17 April 2019 Reviews

Wally Funk’s Race for Space

What do you do as a biographer when all the biographies of famous astronauts have been written? You look for the people who managed the astronaut programmes or worked behind the scenes or otherwise avoided the publicity machine. This book is the story of someone who could have been an astronaut but, arguably because she was born too soon, didn’t make it into space.

Mary Wallace (Wally) Funk was, according to the author, “determined to become one of the first women in space” and, as one of the so-called “Mercury 13”, undertook the same medical tests as the famous “Mercury 7” that flew the eponymous one-man American space capsules in the 1960s.

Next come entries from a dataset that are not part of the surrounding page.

(** * jobs-scraper: the streaming scrape pipeline, embedded in Rocq

    The development follows the layout of the Go repository:

    - [Go]       the few pieces of the Go runtime and standard library the
                 code relies on (errors, [strconv], [strings], [path]);
    - [Utils]    package [internal/utils]: the retryable HTTP transport, in
                 its two versions;
    - [Models]   package [internal/models];
    - [Scraper]  the listing scanner and the detail fetcher of package
                 [pipeline];
    - [Pipeline] the worker pool and the orchestrator;
    - [Repo]     package [internal/repo]: the batch upserts.

    Everything the program gets from outside (the network, the cancellation
    of its context, the HTML selections of goquery, the SQL server) is an
    explicit environment that the functions consult, so a run of the
    program is a pure function of that environment and its observable
    behaviour is the trace of events it returns. *)

From Stdlib Require Import ZArith Ascii String DecimalString.
From stdpp Require Import base strings list gmap fin_maps sorting.

(* ===================================================================== *)
(** * Go runtime and standard library *)
(* ===================================================================== *)

#[local] Set Warnings "-register-all".

Module Go.

Local Open Scope Z_scope.

(** An [error] value.  [LibError] stands for an error made by a library
    call ([net/http], [net/url], [strconv], [database/sql]); the two
    context errors are kept apart because callers compare against them;
    [Errorf] is [fmt.Errorf] without the [%w] verb and [ErrorfW prefix
    cause] is [fmt.Errorf(prefix + "%w", cause)], which keeps [cause]
    reachable through [Unwrap] ([cause] may be the nil error). *)
Inductive error : Type :=
| LibError (msg : string)
| Canceled
| DeadlineExceeded
| Errorf (msg : string)
| ErrorfW (prefix : string) (cause : option error).

(** [e.Error()] *)
Fixpoint Error (e : error) : string :=
  match e with
  | LibError msg => msg
  | Canceled => "context canceled"
  | DeadlineExceeded => "context deadline exceeded"
  | Errorf msg => msg
  | ErrorfW prefix cause =>
      prefix +:+ match cause with
                 | Some c => Error c
                 | None => "%!w(<nil>)"
                 end
  end.

(** [errors.Unwrap(e)] *)
Definition Unwrap (e : error) : option error :=
  match e with
  | ErrorfW _ cause => cause
  | _ => None
  end.

(** A Go result pair [(T, error)] of which exactly one side is used. *)
Inductive Result (A : Type) : Type :=
| Ok (a : A)
| Err (e : error).
Global Arguments Ok {A} a.
Global Arguments Err {A} e.

(** [strconv.Itoa], and the [%d] verb of [fmt]. *)
Definition Itoa (z : Z) : string := NilZero.string_of_int (Z.to_int z).

(** [time.Duration] counts nanoseconds. *)
Definition Duration := Z.
Definition Millisecond : Duration := 1000000.
Definition Second : Duration := 1000000000.

Definition MaxInt64 : Z := 9223372036854775807.

(** Arithmetic on [int] and [int64] wraps around. *)
Definition wrap64 (z : Z) : Z := (z + 2 ^ 63) mod 2 ^ 64 - 2 ^ 63.

(** [for i := range n]: the indices 0 .. n-1, none when [n <= 0]. *)
Definition range (n : Z) : list Z := Z.of_nat <$> seq 0 (Z.to_nat n).

(** ** Bytes and strings

    Strings are sequences of bytes, as in Go. *)

Definition byte (c : ascii) : Z := Z.of_N (N_of_ascii c).

Definition is_digit (c : ascii) : bool := (48 <=? byte c) && (byte c <=? 57).

Definition is_alpha (c : ascii) : bool :=
  ((97 <=? byte c) && (byte c <=? 122)) || ((65 <=? byte c) && (byte c <=? 90)).

(** The white space of [unicode.IsSpace] that is one byte long in UTF-8:
    tab, line feed, vertical tab, form feed, carriage return, space.  The
    white space beyond ASCII is not recognised by this model. *)
Definition is_space (c : ascii) : bool :=
  ((9 <=? byte c) && (byte c <=? 13)) || (byte c =? 32).

Fixpoint TrimLeft_space (s : string) : string :=
  match s with
  | String c s' => if is_space c then TrimLeft_space s' else s
  | EmptyString => EmptyString
  end.

(** [strings.TrimSpace] *)
Definition TrimSpace (s : string) : string :=
  String.rev (TrimLeft_space (String.rev (TrimLeft_space s))).

(** [strings.HasPrefix] is [String.prefix] with its arguments swapped. *)
Definition HasPrefix (s prefix : string) : bool := String.prefix prefix s.

Fixpoint drop_bytes (n : nat) (s : string) : string :=
  match n, s with
  | S n', String _ s' => drop_bytes n' s'
  | _, _ => s
  end.

(** [strings.ReplaceAll(s, old, new)] for a non-empty [old]: the
    occurrences are replaced from left to right, without overlap.  Each
    step consumes a byte of [s], so the length of [s] is fuel enough. *)
Fixpoint ReplaceAll_from (fuel : nat) (s old new : string) : string :=
  match fuel, s with
  | S fuel', String c s' =>
      if HasPrefix s old
      then new +:+ ReplaceAll_from fuel' (drop_bytes (String.length old) s) old new
      else String c (ReplaceAll_from fuel' s' old new)
  | _, _ => s
  end.

Definition ReplaceAll (s old new : string) : string :=
  ReplaceAll_from (String.length s) s old new.

(** The [%q] verb, for the strings without quotes and escapes. *)
Definition Quote (s : string) : string :=
  String (ascii_of_nat 34) (s +:+ String (ascii_of_nat 34) EmptyString).

(** ** strconv *)

Fixpoint digits_value (acc : Z) (s : string) : option Z :=
  match s with
  | EmptyString => Some acc
  | String c s' =>
      if is_digit c then digits_value (acc * 10 + (byte c - 48)) s' else None
  end.

Definition syntaxError (s : string) : error :=
  LibError ("strconv.ParseInt: parsing " +:+ Quote s +:+ ": invalid syntax").

Definition rangeError (s : string) : error :=
  LibError ("strconv.ParseInt: parsing " +:+ Quote s +:+ ": value out of range").

(** [strconv.ParseInt(s, 10, 64)].  Both results are returned, as in Go:
    on a syntax error the value is 0, on a range error it is the nearest
    bound. *)
Definition ParseInt (s : string) : Z * option error :=
  match s with
  | EmptyString => (0, Some (syntaxError s))
  | String c s' =>
      let neg := bool_decide (c = "-"%char) in
      let body := if bool_decide (c = "+"%char) || neg then s' else s in
      match body with
      | EmptyString => (0, Some (syntaxError s))
      | String _ _ =>
          match digits_value 0 body with
          | None => (0, Some (syntaxError s))
          | Some un =>
              if negb neg && (2 ^ 63 <=? un) then (2 ^ 63 - 1, Some (rangeError s))
              else if neg && (2 ^ 63 <? un) then (- 2 ^ 63, Some (rangeError s))
              else (if neg then - un else un, None)
          end
      end
  end.

(** ** path *)

Fixpoint TrimLeft_slash (s : string) : string :=
  match s with
  | String c s' => if bool_decide (c = "/"%char) then TrimLeft_slash s' else s
  | EmptyString => EmptyString
  end.

Fixpoint until_slash (s : string) : string :=
  match s with
  | String c s' =>
      if bool_decide (c = "/"%char) then EmptyString else String c (until_slash s')
  | EmptyString => EmptyString
  end.

(** [path.Base]: the last element of the path, after the trailing slashes
    are removed; "." for the empty path and "/" for a path of slashes. *)
Definition Base (path : string) : string :=
  if bool_decide (path = "") then "."
  else
    let last := String.rev (until_slash (TrimLeft_slash (String.rev path))) in
    if bool_decide (last = "") then "/" else last.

Unfortunately, says the author, “a combination of politics and prejudice meant that none of the Mercury 13 ever flew into space”.

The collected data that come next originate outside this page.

Lemma cancelled_call_is_silent_witness :
  (∀ n h', ∃ v,
     fetchColorData_response h' 50 50 (red_orange_remote n h' 50 50) = inr v) ∧
  handleValuesChange red_orange_remote (Some 50) (Some 50) fires_at_40 true
    {| colors := []; isLoading := false; error := Some "old" |} empty_world
  = ({| colors := []; isLoading := true; error := None |}, cancelled_world).
Proof.
  assert (∀ n h', ∃ v,
            fetchColorData_response h' 50 50 (red_orange_remote n h' 50 50)
            = inr v) as Hok
    by (intros n h'; eexists; reflexivity).
  split; [exact Hok|].
  assert (handleValuesChange red_orange_remote (Some 50) (Some 50)
            fires_at_40 true
            {| colors := []; isLoading := false; error := Some "old" |}
            empty_world
          = ((handleValuesChange red_orange_remote (Some 50) (Some 50)
                fires_at_40 true
                {| colors := []; isLoading := false; error := Some "old" |}
                empty_world).1, cancelled_world)) as Hrun
    by (vm_compute; reflexivity).
  assert (issued 50 50 empty_world cancelled_world 40 15) as Hi
    by (split; [simpl; lia|vm_compute; reflexivity]).
  pose proof (cancelled_call_is_silent _ _ _ _ _ _ _ _ _ _ Hok Hrun Hi
                eq_refl) as Hst.
  rewrite Hrun, Hst. reflexivity.
Defined.

(** X14.  When the classification service cannot be reached (every [fetch]
    rejects with a [TypeError] whose message contains "Failed to fetch"),
    the signal never fires and some coarse hue is not cached, the handler
    keeps the colours on display, clears the loading flag and shows the
    connectivity message. *)
Theorem unreachable_service_message
    (remote : nat → Z → Z → Z → fetch_result) (s l : Z) (msg : string)
    (st st' : appState) (w w' : world) :
  (∀ n h, remote n h s l = FetchThrows (TypeError msg)) →
  includes msg "Failed to fetch" = true →
  areAllColorsCached coarseHues s l w = false →
  handleValuesChange remote (Some s) (Some l) (λ _, false) false st w
    = (st', w') →
  st' = {| colors := colors st; isLoading := false;
           error := Some "Failed to load colors. Please check your internet connection and try again." |}
  ∧ cache w' = cache w.
Proof.
  unfold handleValuesChange. intros Hdown Hmsg Hmiss Hrun.
  destruct (fetchDistinctColors remote s l (@Some AbortSignal (λ _, false)) w)
    as [w1 out] eqn:Hcall.
  injection Hrun as <- <-.
  apply fetchDistinctColors_spec in Hcall as (looked & Hl & Hres).
  assert (∀ i h, response_of remote (@Some AbortSignal (λ _, false)) s l i h
                 = inl (TypeError msg)) as Hfail.
  { intros i h. unfold response_of, fetch. by rewrite Hdown. }
  assert (cache w1 = cache w) as Hcache.
  { assert (∀ hues c n,
              stored remote (@Some AbortSignal (λ _, false)) s l n hues c = c)
      as Hkept.
    { induction hues as [|h hues IH]; intros c n; [done|].
      simpl. by rewrite Hfail, IH. }
    destruct Hl as [_ -> _ _]. apply Hkept. }
  split; [|done].
  destruct (areAllColorsCached_false _ _ _ _ Hmiss) as (h & Hh & Hnone).
  assert (∃ e, out = inl e) as [e ->].
  { destruct out as [e|vs]; [eauto|]. exfalso.
    unfold stretch_result in Hres.
    destruct (all_settled _) as [?|vs'] eqn:Hall; [done|].
    destruct Hres as (a & _ & -> & _).
    apply all_settled_inr in Hall.
    match type of Hall with
    | responses _ _ _ _ _ ?hues = _ => assert (h ∈ hues) as Hin
    end.
    { apply list_elem_of_filter. split; [done|].
      apply elem_of_app. by left. }
    apply list_elem_of_lookup in Hin as [j Hj].
    pose proof (responses_lookup remote (@Some AbortSignal (λ _, false)) s l
                  (length (requests w)) _ _ _ Hj) as Hr.
    rewrite Hall, list_lookup_fmap, Hfail in Hr.
    by destruct (vs' !! j). }
  destruct (stretch_result_inl _ _ _ _ _ _ _ _ _ Hl Hres)
    as (i' & h' & _ & He').
  rewrite Hfail in He'. injection He' as <-.
  unfold handleValuesChange_settle, handleValuesChange_start, errorMessage.
  simpl. by rewrite Hmsg.
Qed.

Lemma unreachable_service_message_witness :
  (∀ n h, failing_remote n h 50 50
          = FetchThrows (TypeError "Failed to fetch")) ∧
  includes "Failed to fetch" "Failed to fetch" = true ∧
  areAllColorsCached coarseHues 50 50 empty_world = false ∧
  ∃ st' w',
    handleValuesChange failing_remote (Some 50) (Some 50) (λ _, false) false
      {| colors := []; isLoading := false; error := None |} empty_world
    = (st', w') ∧
    error st'
    = Some "Failed to load colors. Please check your internet connection and try again.".
Proof.
  assert (∀ n h, failing_remote n h 50 50
                 = FetchThrows (TypeError "Failed to fetch")) as Hdown
    by reflexivity.
  assert (includes "Failed to fetch" "Failed to fetch" = true) as Hmsg
    by reflexivity.
  assert (areAllColorsCached coarseHues 50 50 empty_world = false) as Hmiss
    by reflexivity.
  split; [exact Hdown|]. split; [exact Hmsg|]. split; [exact Hmiss|].
  eexists _, _.
  assert (handleValuesChange failing_remote (Some 50) (Some 50) (λ _, false)
            false {| colors := []; isLoading := false; error := None |}
            empty_world
          = ((handleValuesChange failing_remote (Some 50) (Some 50)
                (λ _, false) false
                {| colors := []; isLoading := false; error := None |}
                empty_world).1,
             (handleValuesChange failing_remote (Some 50) (Some 50)
                (λ _, false) false
                {| colors := []; isLoading := false; error := None |}
                empty_world).2)) as Hrun
    by (vm_compute; reflexivity).
  split; [exact Hrun|].
  rewrite (proj1 (unreachable_service_message _ _ _ _ _ _ _ _
                    Hdown Hmsg Hmiss Hrun)).
  reflexivity.
Defined.

(** * clearCache *)

(** X15.  [clearCache] forgets every colour.  A call of
    [fetchDistinctColors] that succeeds right after it has looked up every
    hue it sampled, the 36 coarse hues first, whatever was cached before;
    and the cache then holds the objects of the sampled hues and nothing
    else. *)
Theorem call_after_clearCache
    (remote : nat → Z → Z → Z → fetch_result) (s l : Z)
    (signal : option AbortSignal) (w w' : world)
    (distinctColors : list colorData) :
  fetchDistinctColors remote s l signal (clearCache w)
    = (w', inr distinctColors) →
  requests w'
  = requests w ++ ((λ h, (h, s, l)) <$> neededHues s l (cache w')) ∧
  ∀ k, is_Some (cache w' !! k)
       ↔ ∃ h, h ∈ neededHues s l (cache w') ∧ k = cacheKey h s l.
Proof.
  intros Hrun.
  apply fetchDistinctColors_inr in Hrun as (m & Hrun & _).
  apply samplePhases_spec in Hrun as (looked & Hl & Hres).
  unfold stretch_result in Hres. destruct (all_settled _); [done|].
  destruct Hres as (m' & _ & Hlooked & Hcached & _).
  simpl in Hlooked. rewrite filter_uncached_empty in Hlooked. subst looked.
  split; [by destruct Hl as [-> _ _ _]|].
  intros k. split.
  - intros Hk.
    destruct (decide (Exists (λ h, k = cacheKey h s l)
                        (neededHues s l (cache w')))) as [Hex|Hno].
    + apply Exists_exists in Hex as (h & Hh & ->). eauto.
    + exfalso. destruct Hl as [_ Hc _ _]. rewrite Hc in Hk.
      rewrite stored_lookup_other in Hk.
      * simpl in Hk. rewrite lookup_empty in Hk. by destruct Hk.
      * intros h Hh ->. apply Hno, Exists_exists. eauto.
  - intros (h & Hh & ->). by apply Hcached.
Qed.

Lemma call_after_clearCache_witness :
  ∃ w' distinctColors,
    fetchDistinctColors red_orange_remote 50 50 None (clearCache warm_world)
      = (w', inr distinctColors) ∧
    requests w'
    = requests warm_world
      ++ ((λ h, (h, 50, 50)) <$> neededHues 50 50 (cache w')) ∧
    ¬ is_Some (cache w' !! cacheKey 45 50 50).
Proof.
  pose (out := fetchDistinctColors red_orange_remote 50 50 None
                 (clearCache warm_world)).
  assert (fetchDistinctColors red_orange_remote 50 50 None
            (clearCache warm_world)
          = (out.1, inr (match out.2 with inr vs => vs | inl _ => [] end)))
    as Hrun by (vm_compute; reflexivity).
  destruct (call_after_clearCache _ _ _ _ _ _ _ Hrun) as [Hreq Hcache].
  exists out.1, (match out.2 with inr vs => vs | inl _ => [] end).
  split; [exact Hrun|]. split; [exact Hreq|].
  apply (bool_decide_unpack (¬ is_Some (cache out.1 !! cacheKey 45 50 50))).
  vm_compute. exact I.
Defined.

(** * generateHues *)

(** A JavaScript number is an IEEE 754 binary64 value, as a primitive
    float is. *)
Definition number : Set := PrimFloat.float.

(** The number of an integer literal or loop counter (exact below 2^53). *)
Definition number_of_Z (n : Z) : number :=
  PrimFloat.of_uint63 (Uint63Axioms.of_Z n).

(** [Math.round(x)] as an integer: the integer closest to [x], a tie going
    towards +∞, that is [⌊x + 1/2⌋] computed exactly on [x = ± m * 2^e];
    [None] when [x] is [NaN] or infinite (and [Math.round] returns [x]). *)
Definition Math_round (x : number) : option Z :=
  match FloatOps.Prim2SF x with
  | SpecFloat.S754_zero _ => Some 0
  | SpecFloat.S754_finite sign m e =>
      let n := if sign then Z.neg m else Z.pos m in
      Some (if bool_decide (0 ≤ e) then n ≪ e
            else (2 * n + 1 ≪ (- e)) ≫ (1 - e))
  | SpecFloat.S754_infinity _ | SpecFloat.S754_nan => None
  end.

In this book, journalist Sue Nelson tells what its subtitle describes as “the extraordinary story of a female aviation pioneer” from her early exploits to her current dreams. Now 80, Wally Funk still hopes to get into space aboard one of Virgin Galactic’s suborbital flights but, as Nelson points out, it’s “a race against time”.

The book is written partly from the author’s perspective of her meetings with the subject, which adds an immediacy not present in most biographies…and from the first chapter it’s a wild ride. Nelson shouts at Funk to keep her “hands on the wheel” rather than groping around the back seat, worries over the “hundreds of loose photographs and highly flammable newspaper cuttings” on the electric hob, and accuses her of “unwittingly” trying to kill her several times. It’s impossible not to be carried along on the journey.

The author admits her surprise that, despite her own best efforts, the role of the Mercury 13 is not more widely known. This book should help in that regard, not least by bringing the remarkable Wally Funk to our collective attention.